Copyright ©1999, Tracey Harnack. All rights reserved.  No part of this story may be re-posted in part or in full without written permission from me. It's characters are used without permission, no infringement is intended.
Disclaimer: Gene Roddenberry's Earth: Final Conflict is copyright 1998, Tribune Entertainment Co.
Rating: PG.
Title: Happily Ever After

Author: Tracy Harnack

 

Happily Ever After

 

 

“Grandfather, tell me about when you were young.” The voice of a child startled the old man out of his thoughtful reverie. Perhaps old was not the word for the man, actually. More like…in his golden years. He looked well over seventy, true, and his hair was silver gray. He sat in a rocking chair by the fireplace. But his attitude was that of one who was still full of energy and life, and his gray-green eyes were as keen as ever. His face was etched with pain and battle scars, but was still quite handsome.

                He turned and smiled at the young boy who had spoken. “When I was young?” he asked, teasingly.

                The brown haired boy nodded eagerly. “Yes, Grandfather. The good old days.”

                A fair-hair girl of several years older kicked him. “Sean, you know those weren’t good times. More like the bad old days, right Grandfather?”

                The old man grinned at the children. “Yes, those were bad times, Aileen. But without them, we’d never be where we are now.”

                Aileen and Sean glanced at each other excitedly and settled themselves quickly at the old man’s feet. “Tell, us please,” Aileen implored. “Tell us about when the Taelons came.”

                The man got a faraway look in his eyes and fell silent for a moment. Finally he spoke. “Well, I suppose I should start with ‘Once Upon a Time’, huh?”

                The children’s bluer-than-blue eyes met his and they nodded vigorously.

                “All right. Once upon a time, the Earth was all alone in the universe. We didn’t know about the Taelons or about the Jaridians or the Kimera, or anyone else.”

                The children’s unnatural eyes grew wide, as they tried to comprehend that fact, even though they had heard this story many times before.

                “But that was before I was born,” he continued. “By the time I was born, the Taelons had been here for quite some time.”

                “Your parents were heroes, right?” Sean asked.

                The man smiled sadly. “Yes…yes, I suppose they were. In a way, they both died fighting to save humanity, although it didn’t always seem that way. Anyway, I grew up very fast.”

                “Faster than Mother?” Aileen asked.

                “Yes, much faster than your mother. Just she grew up much faster than you. I grew up in hours. Soon, the fight against the Taelons was full-blown.”

                “Fight?”

                “You fought each other?”

                “Oh yes…and killed.
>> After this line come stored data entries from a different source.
(** The attempt at [p] fails: the next one starts at the following character. *)
Lemma attempt_restart p j s s1 :
  attempt p j s → (p + j < n)%nat → ¬ found_at its flags subj p →
  st s1 = st s → st_error s1 = st_error s → pt_error s1 = pt_error s → regex_matched s1 = regex_matched s →
  (closure ≠ None → (total < length (prts_str s1))%nat) →
  match rx_error flags s1 with
  | CReturn r ps => result_ok r ps
  | CContinue s2 | CFall s2 => attempt (S p) 0 (set_st s2 (st s2 + 1))
  end.
Proof.
  intros Ha Hlt Hno E1 E2 E3 E4 Hl. unfold rx_error. rewrite E3, (at_stack _ _ _ Ha).
  change (last_error (stack4 [])) with (@None (nat * Z * list (option (nat * Z)))). cbn iota.
  destruct (flag_set flags BEGIN_SET) eqn:Eb.
  { intros p' Hp'. pose proof (at_begin _ _ _ Ha Eb) as ->. apply Hno.
    destruct Hp' as (H1 & H2 & H3). by rewrite H2 in *. }
  rewrite E2, (at_error _ _ _ Ha).
  assert (∀ p', (p' < S p)%nat → ¬ found_at its flags subj p') as Hleast.
  { intros p' Hp'. destruct (decide (p' = p)) as [->|]; [done|]. apply (at_least _ _ _ Ha). lia. }
  pose proof (at_st _ _ _ Ha) as Hst. pose proof (at_stack _ _ _ Ha). pose proof (at_matched _ _ _ Ha).
  destruct (Nat.eqb_spec j 0) as [->|Hj];
    (split; cbn [set_st set_r_code set_st_error set_pt st pt pt_error regex_matched st_error prts_str r_code];
      [lia|lia|done|congruence|congruence| |lia|congruence|lia|done|]).
  1, 3: rewrite ?E2, ?(at_error _ _ _ Ha); done.
  all: intros Hc; split; [by apply Hl|lia].
Qed.

(** A round at an item. *)
Lemma body_item p j s b it d :
  attempt p j s → its !! j = Some (b, it) → subj !! (p + j)%nat = Some d →
  ∃ c, rx_body sg P T closure flags s = Ret c ∧
  match c with
  | CReturn r ps => result_ok r ps
  | CContinue s' | CFall s' =>
      attempt p (S j) (set_st s' (st s' + 1)) ∨ attempt (S p) 0 (set_st s' (st s' + 1))
  end.
Proof.
  intros Ha Hj Hd. unfold rx_body. rewrite (switch_item p j s b it Ha Hj). cbn [mbind outcome_bind].
  rewrite (item_step p j s b it d Ha Hj Hd). cbn [mbind outcome_bind]. destruct (fits it d) eqn:Ef.
  { eexists. split; [done|]. left. by apply (attempt_hit p j s b it d). }
  destruct (after_paren_fields s j b) as (E1 & E2 & E3 & E4 & _).
  eexists. split; [done|]. opose proof* (attempt_restart p j s (after_paren s j b)) as Hr; try done.
  - by eapply lookup_lt_Some.
  - intros [Hf _]. rewrite fit_all_spec in Hf. destruct (Hf _ _ Hj) as (c & Hc & Hfc).
    rewrite lookup_drop in Hc. cbn in Hfc. congruence.
  - intros Hc. by destruct (after_paren_ps p j s b it Ha Hj Hc).
  - destruct (rx_error _ _); [done|by right..].
Qed.

Lemma switch_end p s :
  attempt p len s → (p + len < n)%nat →
  rx_switch P T closure flags s = Ret
    (if flag_set flags END_SET then CFall (after_paren s len tl)
     else CReturn (r_code s) (prts_str (after_paren s len tl))).
Proof.
  intros Ha Hlt. destruct rd_end as [He1 He2]. pose proof drop_offset_end as Hde.
  assert (∃ d, subj !! (p + len)%nat = Some d) as (d & Hd) by (by apply lookup_lt_is_Some_2).
  pose proof (subj_not_nul _ _ Hd) as Hdn. apply rd_st_subj in Hd.
  pose proof (record_prts_at s len [] (st s) (le_n _)) as Hrec.
  pose proof (ps_room p len s Ha) as Hroom.
  unfold rx_switch, after_paren. rewrite (at_pt _ _ _ Ha), He1. cbn [mbind outcome_bind].
  destruct tl; cbn [paren length] in *.
  - rewrite bool_decide_eq_false_2 by done. change (prts PRTS) with true. cbn iota.
    rewrite Hrec by (done || by apply Hroom; right). cbn [mbind outcome_bind pt set_pt set_prts].
    rewrite (at_pt _ _ _ Ha). rewrite Nat.add_1_r in He2. rewrite He2. cbn [mbind outcome_bind].
    rewrite bool_decide_eq_true_2 by done. unfold end_ok. cbn [st set_pt set_prts].
    rewrite (at_st _ _ _ Ha), Hd. destruct (flag_set flags END_SET); cbn [negb mbind outcome_bind]; [|done].
    by rewrite bool_decide_eq_false_2.
  - rewrite bool_decide_eq_true_2 by done. unfold end_ok. rewrite (at_st _ _ _ Ha), Hd.
    destruct (flag_set flags END_SET); cbn [negb mbind outcome_bind]; [|done].
    by rewrite bool_decide_eq_false_2.
Qed.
But that was before we understood the whole situation.”

                “It was very bad then, wasn’t it?”

                The man nodded. “Yes, as I said before, it was bad. But it was good, too.”

                “Good?”

                “Yes. You see, while things were hard and people were dying, we learned so many lessons from those times, lesson we might never have learned without the struggle. We made incredible friendships that will never die, and we’ve passed those friendships on to our children, and their children. But the fighting was still bad, until we found out the truth.”

“That Humans and Taelons needed each other, right?” Aileen piped up.

                “Right,” the man said, tweaking her nose gently. “We fought for a very long time before we understood that.”

                “But you knew as soon as you were born, didn’t you grandfather?” Sean asked.

                “I did,” he confirmed. “But even I didn’t quite understand all of what that meant for a long time.”

                “You were the first, though, right?” Sean insisted. “And you made everyone else understand?”

                “I was the first, the first of many things. And I did make everyone else understand. Eventually.”

                “Yup,” Aileen said happily. “That’s why we’re here. If Grandfather hadn’t convinced everyone that we needed each other, everyone would be dead now, wouldn’t they?”

                “Yes, they probably would,” he said after a moment. “Funny, I never thought of it that way.” He shook his head to clear it. “Anyway, it took along time but eventually Human and Taelons laid down their weapons and joined together.”

                “To create us.”

                “Yes, to create you. And all the other children like you.” The old man fell silent again. His thoughts drifted to the old, confusing days of fighting and subterfuge. When he didn’t even know what was going on in his own life, but was some how expected to save the world. When it seemed like there was no one to trust, and that those he loved most were out to kill him. When his friends were dying off by the handful, and he was the only one like himself in the universe.

                He was jarred from his thoughts by Sean’s voice.

                “How did it end?”

                He raised his brows at the boy. “I told you. We joined together to make a new race. A better race. You.”

                “But how did it end?”

                Liam Kincaid grinned rakishly at his grandson. “Why, don’t you know boy? True stories never end. They go on and on, endlessly. It is up to you,” he looked intensely at Aileen and Sean, “to live Happily Ever After.”